The start to the Formula One (F1) season is always an exciting time of year for us, for as much as we enjoy the engineering work that we do year-round, we’re very much racing fans ourselves. The first few races, and the first race in particular, is particularly full of intrigue: we finally find out if all the pace analysis and predictions we’ve been doing over pre-season testing pass muster.
Tradition once had it that I’d go over the minutiae of the analysis and its implications for race strategy in Melbourne (which is traditionally the first race of the calendar) with a good friend and former colleague, Pete Wezenbeek, who’s now doing amazing things in Melbourne. In some sense, Pete, I suppose this short post is a way to start our conversation, even if it isn’t anywhere near Albert Park.
With so little testing in this era of F1—there were only single-car 3 pre-season tests this year—inferring pace is arguably more difficult than it ever was. What’s more, teams are shaking down their cars, learning how to set them up, the limits of the tyres, and are playing with different aero configurations (and even various suspensions in a few cases). All the while, teams’ marketing machines are all beating terribly optimistically. Notwithstanding any of this, the data from the last pre-season test in particular (March 1-4 in Barcelona) does afford us our best chance of cutting through the din and saying something substantive about teams’ relative competitiveness.
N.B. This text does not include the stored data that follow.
(** How lines 359-383 serve a query: the outcome and the manager after. *)
Inductive served (q : pyval) (m : manager)
  : outcome (pystr * list search_result) -> manager -> Prop :=
| served_unhashable e :
    py_hash_key q = Raises e ->
    served q m (Raises e) m
| served_from_cache k entry :
    py_hash_key q = Returns k ->
    search_cache m !! k = Some entry ->
    served q m (Returns (summary entry, results entry)) m
| served_from_search k rs w1 s w2 :
    py_hash_key q = Returns k ->
    search_cache m !! k = None ->
    search_web E q 8 (calls m) = (Returns rs, w1) ->
    rs <> [] ->
    summarize_search_results E q rs w1 = (Returns s, w2) ->
    served q m (Returns (s, rs))
      (Manager (<[k := CacheEntry s rs]> (search_cache m)) w2)
| served_nothing k w1 :
    py_hash_key q = Returns k ->
    search_cache m !! k = None ->
    search_web E q 8 (calls m) = (Returns [], w1) ->
    served q m (Returns (NO_INFO, [])) (Manager (search_cache m) w1).
Lemma own_connection_test_leaves_row_witness :
  testing.tRunner store_test_begin.TestLibraryStore_CreateBook_own_connection
    three_books_store =
  ({| testing.failed := false;
      testing.output :=
        [testing.Println
           [testing.Str "failed to clean up after test:";
            testing.Error (fmt.Errorf_w "delete book: " errors.errDBClosed)]];
      testing.cleanups := [] |},
   {| store.DB :=
        {| sqlx.closed := true;
           sqlx.books :=
             sqlx.books (store.DB three_books_store) ++
             [inserted_row "The Lean Startup" "Eric Ries" (store.DB three_books_store)];
           sqlx.books_id_seq := sqlx.books_id_seq (store.DB three_books_store) + 1;
           sqlx.now := sqlx.now (store.DB three_books_store) |} |},
   None).
Proof.
  refine (own_connection_test_leaves_row three_books_store _ _).
  - repeat split; simpl; repeat constructor; try lia; discriminate.
  - vm_compute. intros E; inversion E.
Defined.

(** X22.  [TestMain] of [04-persistence-begin].  Without
    [TEST_DATABASE_URL] it prints the hint and exits with 0, and no test
    touches the database.  With it, on a table that keeps its invariant
    and a value left in the sequence, the one test passes on the shared
    connection, its cleanup removes the book again, and the connection
    is closed before the process exits with 0: the rows are those of
    before. *)
Theorem TestMain_shared_connection (url : string) (db : sqlx.DB) :
  wf db ->
  sqlx.books_id_seq db <= sqlx.max_int8 ->
  store_test_begin.TestMain url db =
  if String.eqb url "" then
    (0, ["set the TEST_DATABASE_URL environment variable to run this test suite"],
     [], db)
  else
    (0, [], [[]],
     {| sqlx.closed := true; sqlx.books := sqlx.books db;
        sqlx.books_id_seq := sqlx.books_id_seq db + 1; sqlx.now := sqlx.now db |}).
Proof.
  intros W M. unfold store_test_begin.TestMain.
  destruct (String.eqb url ""); [reflexivity |].
  destruct (begin_test_body {| store.DB := MustConnect db |} W eq_refl M)
    as (t & B & CL).
  cbn [testing.Run]. unfold testing.tRunner. rewrite B, CL.
  change (testing.Cleanup testing.new ?c) with
    {| testing.failed := false; testing.output := [];
       testing.cleanups := [c] |}.
  rewrite (cleanup_created false [] "The Lean Startup" "Eric Ries"
             {| store.DB := MustConnect db |} W).
  reflexivity.
Qed.

Lemma TestMain_shared_connection_witness :
  store_test_begin.TestMain "postgres://localhost/bookshelf" (store.DB three_books_store) =
  (0, [], [[]],
   {| sqlx.closed := true; sqlx.books := sqlx.books (store.DB three_books_store);
      sqlx.books_id_seq := sqlx.books_id_seq (store.DB three_books_store) + 1;
      sqlx.now := sqlx.now (store.DB three_books_store) |}).
Proof.
  refine (TestMain_shared_connection "postgres://localhost/bookshelf"
            (store.DB three_books_store) _ _).
  - repeat split; simpl; repeat constructor; try lia; discriminate.
  - vm_compute. intros E; inversion E.
Defined.

(** X23.  Adding [Language] to [greetRequest] keeps the call sites that
    do not set it: with [Language] left empty, [greet] returns what it
    returned before the field existed, the greeting of the first
    [greet(name)].  [greet] fails exactly when [Language] is none of the
    empty string, [en] and [de]; it then returns no response and the
    error [invalid language: <Language>]. *)
Theorem greet_default_language (params : greet_example.greetRequest) :
  (greet_example.Language params = "" ->
   greet_example.greet params = greet_example.greet_request (greet_example.Name params) /\
   fst (greet_example.greet params) =
   Some {| greet_example.Greeting :=
             greet_example.greet_name (greet_example.Name params) |}) /\
  (snd (greet_example.greet params) = None <->
   greet_example.Language params = "" \/
   greet_example.Language params = "en" \/
   greet_example.Language params = "de") /\
  (forall err, snd (greet_example.greet params) = Some err ->
     fst (greet_example.greet params) = None /\
     errors.Error err = ("invalid language: " ++ greet_example.Language params)%string).
Proof.
  destruct params as [name lang]. unfold greet_example.greet. simpl.
  split; [intros ->; split; reflexivity |].
  destruct (String.eqb_spec lang "") as [-> | N0]; simpl.
  - split; [split; auto | discriminate].
  - destruct (String.eqb_spec lang "en") as [-> | N1]; simpl.
    + split; [split; auto | discriminate].
    + destruct (String.eqb_spec lang "de") as [-> | N2]; simpl.
      * split; [split; auto | discriminate].
      * split.
        -- split; [discriminate | intros [E | [E | E]]; congruence].
        -- intros err [= <-]. split; reflexivity.
Qed.

Lemma greet_default_language_witness :
  greet_example.greet {| greet_example.Name := "Frank"; greet_example.Language := "" |} =
  greet_example.greet_request "Frank" /\
  fst (greet_example.greet
         {| greet_example.Name := "Frank"; greet_example.Language := "" |}) =
  Some {| greet_example.Greeting := greet_example.greet_name "Frank" |}.
Proof.
  refine (proj1 (greet_default_language
                   {| greet_example.Name := "Frank"; greet_example.Language := "" |}) _).
  reflexivity.
Defined.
Paramount to the problem of working out relative pace is inferring each car’s on-board fuel. While teams know their own car’s fuel load, those of other cars’ are generally unknown. Still, every lap that a competitor does reveals increasingly more information about their fuel load and we can use that (in conjunction with any fuel loads that we know exactly) to effectively solve a constraint satisfaction problem, a well-known class of problems, whose solution gives us a distribution over fuel loads for all competitors. Working in our favour is that it’s also very easy (in this era of F1 with homologated engines) to disambiguate between on-board fuel and tyre degradation effects.
We crunched the numbers and the landscape revealed is surprising for being markedly different from last year. The plot is our attempt to capture the gist of those findings in a single graph. It shows the fuel-corrected gap (in seconds/lap around Barcelona) to the fastest car in qualifying trim, which also corrects for tyre degradation, on the x-axis versus race trim, which accounts for degradation normalized to a 20-lap stint, on the y-axis.
The headline: McLaren look to be new pacesetters. Red Bull seem to have lost the advantage over their rivals and are now second in qualifying trim, but largely on an even keel with Mercedes on race pace. The other surprise of course is Ferrari, who appear to have regressed a fair amount from where they were last year.
So how will this analysis hold up to scrutiny? We’ll find out very shortly. One prediction we can make with a great deal of confidence is that we’re in for a great season.